# DATA
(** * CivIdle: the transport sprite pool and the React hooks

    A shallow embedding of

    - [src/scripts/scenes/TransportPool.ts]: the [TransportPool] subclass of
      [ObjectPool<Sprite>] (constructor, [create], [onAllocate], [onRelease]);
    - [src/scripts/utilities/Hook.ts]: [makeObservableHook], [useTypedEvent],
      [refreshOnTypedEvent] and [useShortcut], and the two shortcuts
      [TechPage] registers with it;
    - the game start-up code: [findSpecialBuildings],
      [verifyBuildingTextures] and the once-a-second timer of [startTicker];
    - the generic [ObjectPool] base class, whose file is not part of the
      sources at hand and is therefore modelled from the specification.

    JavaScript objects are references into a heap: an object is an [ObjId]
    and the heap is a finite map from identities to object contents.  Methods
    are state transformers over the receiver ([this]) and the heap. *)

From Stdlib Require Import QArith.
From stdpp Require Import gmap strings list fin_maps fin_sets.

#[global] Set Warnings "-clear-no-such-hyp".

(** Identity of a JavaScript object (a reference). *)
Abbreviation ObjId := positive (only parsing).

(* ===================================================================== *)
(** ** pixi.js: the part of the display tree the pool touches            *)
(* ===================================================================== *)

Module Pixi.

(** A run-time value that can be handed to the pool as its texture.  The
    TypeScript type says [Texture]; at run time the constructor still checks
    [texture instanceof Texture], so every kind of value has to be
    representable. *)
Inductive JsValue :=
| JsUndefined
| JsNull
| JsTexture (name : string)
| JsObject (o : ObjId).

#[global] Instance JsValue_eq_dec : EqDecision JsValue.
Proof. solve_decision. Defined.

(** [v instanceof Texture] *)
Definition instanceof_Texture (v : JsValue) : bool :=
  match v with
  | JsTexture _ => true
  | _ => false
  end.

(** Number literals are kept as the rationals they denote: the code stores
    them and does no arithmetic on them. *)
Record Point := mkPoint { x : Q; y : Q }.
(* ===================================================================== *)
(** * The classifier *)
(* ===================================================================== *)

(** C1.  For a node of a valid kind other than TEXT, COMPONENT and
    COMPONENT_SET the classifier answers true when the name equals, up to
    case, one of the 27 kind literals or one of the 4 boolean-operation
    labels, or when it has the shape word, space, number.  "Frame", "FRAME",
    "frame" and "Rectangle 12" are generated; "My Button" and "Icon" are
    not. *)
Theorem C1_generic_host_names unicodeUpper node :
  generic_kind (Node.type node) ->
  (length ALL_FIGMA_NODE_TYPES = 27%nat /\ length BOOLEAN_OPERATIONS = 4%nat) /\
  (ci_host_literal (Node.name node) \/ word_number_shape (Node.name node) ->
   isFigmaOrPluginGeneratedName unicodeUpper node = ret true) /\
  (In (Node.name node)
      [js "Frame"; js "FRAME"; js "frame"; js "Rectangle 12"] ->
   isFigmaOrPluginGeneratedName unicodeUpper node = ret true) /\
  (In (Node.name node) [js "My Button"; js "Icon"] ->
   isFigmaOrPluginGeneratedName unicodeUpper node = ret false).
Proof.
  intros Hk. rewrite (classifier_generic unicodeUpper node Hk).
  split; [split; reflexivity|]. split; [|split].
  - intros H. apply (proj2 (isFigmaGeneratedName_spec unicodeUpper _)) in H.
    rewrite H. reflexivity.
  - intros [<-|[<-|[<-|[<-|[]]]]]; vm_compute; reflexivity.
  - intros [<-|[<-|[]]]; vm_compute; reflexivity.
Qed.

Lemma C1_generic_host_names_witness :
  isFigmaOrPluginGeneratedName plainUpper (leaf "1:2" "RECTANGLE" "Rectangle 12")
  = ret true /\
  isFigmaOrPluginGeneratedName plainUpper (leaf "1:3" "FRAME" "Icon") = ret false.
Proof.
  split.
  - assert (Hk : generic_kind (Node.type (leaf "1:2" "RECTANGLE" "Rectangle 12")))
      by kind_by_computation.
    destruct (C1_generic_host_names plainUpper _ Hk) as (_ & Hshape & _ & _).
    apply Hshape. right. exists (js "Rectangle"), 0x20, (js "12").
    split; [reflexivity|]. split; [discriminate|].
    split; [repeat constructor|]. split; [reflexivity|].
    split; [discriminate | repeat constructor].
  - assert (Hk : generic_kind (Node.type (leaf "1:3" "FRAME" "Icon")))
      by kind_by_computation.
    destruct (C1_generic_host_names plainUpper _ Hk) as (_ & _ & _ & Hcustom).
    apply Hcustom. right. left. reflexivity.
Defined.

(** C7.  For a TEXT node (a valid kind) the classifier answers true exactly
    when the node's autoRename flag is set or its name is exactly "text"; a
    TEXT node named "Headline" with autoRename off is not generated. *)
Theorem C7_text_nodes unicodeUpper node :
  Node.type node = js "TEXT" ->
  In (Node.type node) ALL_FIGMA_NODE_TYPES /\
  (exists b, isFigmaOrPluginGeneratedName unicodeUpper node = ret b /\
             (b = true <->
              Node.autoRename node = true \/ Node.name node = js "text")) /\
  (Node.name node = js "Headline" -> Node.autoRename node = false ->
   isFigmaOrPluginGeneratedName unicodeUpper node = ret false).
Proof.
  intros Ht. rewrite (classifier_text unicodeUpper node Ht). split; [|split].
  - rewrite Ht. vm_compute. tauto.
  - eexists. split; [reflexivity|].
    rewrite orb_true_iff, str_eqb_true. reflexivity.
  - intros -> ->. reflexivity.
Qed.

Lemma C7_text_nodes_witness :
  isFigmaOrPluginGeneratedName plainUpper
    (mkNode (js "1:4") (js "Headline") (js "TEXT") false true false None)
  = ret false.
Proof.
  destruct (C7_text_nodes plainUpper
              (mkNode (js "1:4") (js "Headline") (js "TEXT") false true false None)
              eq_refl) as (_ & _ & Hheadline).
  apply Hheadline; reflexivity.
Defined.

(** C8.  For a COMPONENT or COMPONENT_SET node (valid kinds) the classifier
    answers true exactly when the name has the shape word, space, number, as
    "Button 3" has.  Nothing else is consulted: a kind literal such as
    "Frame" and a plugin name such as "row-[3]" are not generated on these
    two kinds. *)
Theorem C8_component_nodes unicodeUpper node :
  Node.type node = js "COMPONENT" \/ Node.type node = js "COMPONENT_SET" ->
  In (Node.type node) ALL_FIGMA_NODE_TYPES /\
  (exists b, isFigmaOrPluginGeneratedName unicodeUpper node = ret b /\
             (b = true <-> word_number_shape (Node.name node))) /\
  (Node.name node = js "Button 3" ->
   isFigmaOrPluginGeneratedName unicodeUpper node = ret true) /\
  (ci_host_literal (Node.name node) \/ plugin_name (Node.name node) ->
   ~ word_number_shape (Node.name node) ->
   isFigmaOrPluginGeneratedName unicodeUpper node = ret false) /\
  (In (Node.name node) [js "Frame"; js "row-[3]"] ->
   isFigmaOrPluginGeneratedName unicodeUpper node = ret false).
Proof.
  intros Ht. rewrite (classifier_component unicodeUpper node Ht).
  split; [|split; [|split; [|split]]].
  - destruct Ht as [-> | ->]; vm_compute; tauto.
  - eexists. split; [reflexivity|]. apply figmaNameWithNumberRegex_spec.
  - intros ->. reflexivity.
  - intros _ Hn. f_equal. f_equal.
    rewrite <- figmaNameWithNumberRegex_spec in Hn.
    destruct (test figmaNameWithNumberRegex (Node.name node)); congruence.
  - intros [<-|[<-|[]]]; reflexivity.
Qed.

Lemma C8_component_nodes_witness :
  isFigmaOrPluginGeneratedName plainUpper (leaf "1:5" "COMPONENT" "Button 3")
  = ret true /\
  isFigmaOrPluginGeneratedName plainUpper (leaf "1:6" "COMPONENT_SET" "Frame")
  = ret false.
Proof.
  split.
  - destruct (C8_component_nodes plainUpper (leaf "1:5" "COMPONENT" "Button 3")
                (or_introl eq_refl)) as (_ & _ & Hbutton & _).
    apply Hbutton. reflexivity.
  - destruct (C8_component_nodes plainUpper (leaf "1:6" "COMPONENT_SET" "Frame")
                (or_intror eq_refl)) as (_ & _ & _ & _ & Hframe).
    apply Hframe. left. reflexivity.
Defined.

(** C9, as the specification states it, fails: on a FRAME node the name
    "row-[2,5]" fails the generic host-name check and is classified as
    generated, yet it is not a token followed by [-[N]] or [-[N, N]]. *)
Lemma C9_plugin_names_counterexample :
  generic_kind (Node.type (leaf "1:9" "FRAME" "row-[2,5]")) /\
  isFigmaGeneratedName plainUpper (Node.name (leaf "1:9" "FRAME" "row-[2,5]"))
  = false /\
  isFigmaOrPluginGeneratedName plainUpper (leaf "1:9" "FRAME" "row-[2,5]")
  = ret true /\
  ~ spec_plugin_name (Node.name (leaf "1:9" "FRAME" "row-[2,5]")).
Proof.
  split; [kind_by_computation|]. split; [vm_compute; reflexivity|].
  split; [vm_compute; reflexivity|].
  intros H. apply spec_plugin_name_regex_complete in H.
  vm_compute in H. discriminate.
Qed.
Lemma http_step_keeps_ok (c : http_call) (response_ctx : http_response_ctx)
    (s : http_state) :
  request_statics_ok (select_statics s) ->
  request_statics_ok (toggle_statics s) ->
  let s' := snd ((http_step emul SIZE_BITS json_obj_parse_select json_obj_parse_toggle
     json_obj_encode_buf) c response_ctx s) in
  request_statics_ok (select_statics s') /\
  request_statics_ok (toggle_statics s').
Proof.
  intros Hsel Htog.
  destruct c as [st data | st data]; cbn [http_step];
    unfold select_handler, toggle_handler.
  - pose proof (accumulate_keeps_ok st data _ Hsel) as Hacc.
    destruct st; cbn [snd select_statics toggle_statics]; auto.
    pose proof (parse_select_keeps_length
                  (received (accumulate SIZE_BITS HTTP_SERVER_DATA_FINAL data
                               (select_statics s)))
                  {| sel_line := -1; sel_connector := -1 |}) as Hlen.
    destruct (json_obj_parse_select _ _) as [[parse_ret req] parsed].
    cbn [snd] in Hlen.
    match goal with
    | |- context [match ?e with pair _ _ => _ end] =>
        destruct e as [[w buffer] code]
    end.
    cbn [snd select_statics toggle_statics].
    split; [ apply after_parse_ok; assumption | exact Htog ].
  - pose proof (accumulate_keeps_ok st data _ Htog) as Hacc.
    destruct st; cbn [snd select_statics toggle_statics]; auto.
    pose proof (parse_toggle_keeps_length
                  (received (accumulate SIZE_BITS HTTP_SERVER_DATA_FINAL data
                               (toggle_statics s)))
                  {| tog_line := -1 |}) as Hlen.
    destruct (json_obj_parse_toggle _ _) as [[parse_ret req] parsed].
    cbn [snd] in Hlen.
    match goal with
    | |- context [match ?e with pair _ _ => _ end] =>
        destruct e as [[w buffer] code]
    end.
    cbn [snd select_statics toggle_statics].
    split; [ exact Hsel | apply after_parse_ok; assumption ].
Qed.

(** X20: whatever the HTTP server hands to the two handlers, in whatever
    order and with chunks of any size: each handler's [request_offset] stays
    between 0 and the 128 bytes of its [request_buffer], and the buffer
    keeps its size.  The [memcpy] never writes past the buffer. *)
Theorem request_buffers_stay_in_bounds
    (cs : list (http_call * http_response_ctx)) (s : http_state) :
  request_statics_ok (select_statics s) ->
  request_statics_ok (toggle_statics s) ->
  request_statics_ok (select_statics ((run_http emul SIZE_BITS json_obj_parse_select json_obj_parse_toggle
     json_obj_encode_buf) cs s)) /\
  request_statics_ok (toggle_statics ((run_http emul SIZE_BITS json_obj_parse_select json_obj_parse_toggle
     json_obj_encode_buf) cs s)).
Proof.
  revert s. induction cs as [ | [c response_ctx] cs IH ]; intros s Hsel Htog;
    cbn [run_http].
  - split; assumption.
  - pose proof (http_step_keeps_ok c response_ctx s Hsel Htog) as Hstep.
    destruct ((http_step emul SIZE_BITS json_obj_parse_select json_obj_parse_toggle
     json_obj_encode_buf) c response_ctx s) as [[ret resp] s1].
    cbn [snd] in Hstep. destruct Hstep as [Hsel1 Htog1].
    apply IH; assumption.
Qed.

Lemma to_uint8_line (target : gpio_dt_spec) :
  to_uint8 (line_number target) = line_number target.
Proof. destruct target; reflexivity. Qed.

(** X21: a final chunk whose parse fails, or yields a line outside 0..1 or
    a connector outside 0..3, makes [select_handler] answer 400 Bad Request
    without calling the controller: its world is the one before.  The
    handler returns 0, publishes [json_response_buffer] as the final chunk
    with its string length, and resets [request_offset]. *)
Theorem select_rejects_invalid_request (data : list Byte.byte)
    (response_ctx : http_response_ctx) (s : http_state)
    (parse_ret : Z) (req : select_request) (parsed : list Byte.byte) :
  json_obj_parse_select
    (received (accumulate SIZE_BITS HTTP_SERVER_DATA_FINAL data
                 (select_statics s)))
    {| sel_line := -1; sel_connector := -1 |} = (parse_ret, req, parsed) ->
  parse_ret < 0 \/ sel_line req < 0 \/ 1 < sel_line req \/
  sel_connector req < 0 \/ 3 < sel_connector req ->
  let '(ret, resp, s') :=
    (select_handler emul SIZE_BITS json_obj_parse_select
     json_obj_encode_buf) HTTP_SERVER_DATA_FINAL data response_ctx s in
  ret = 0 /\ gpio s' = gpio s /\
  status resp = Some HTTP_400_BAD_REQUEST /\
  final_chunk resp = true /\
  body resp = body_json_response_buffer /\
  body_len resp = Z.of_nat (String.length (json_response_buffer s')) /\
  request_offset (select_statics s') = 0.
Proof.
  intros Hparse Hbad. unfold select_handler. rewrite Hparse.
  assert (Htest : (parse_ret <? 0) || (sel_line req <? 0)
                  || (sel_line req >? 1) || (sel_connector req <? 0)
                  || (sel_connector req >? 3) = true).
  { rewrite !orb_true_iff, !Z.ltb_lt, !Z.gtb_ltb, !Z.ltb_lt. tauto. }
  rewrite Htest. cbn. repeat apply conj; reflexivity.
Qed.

# PROBLEM TO WORK ON
Among the lines in the material above, some may hold "Hframe". State how many do, and add nothing.

# TASK RESULT
2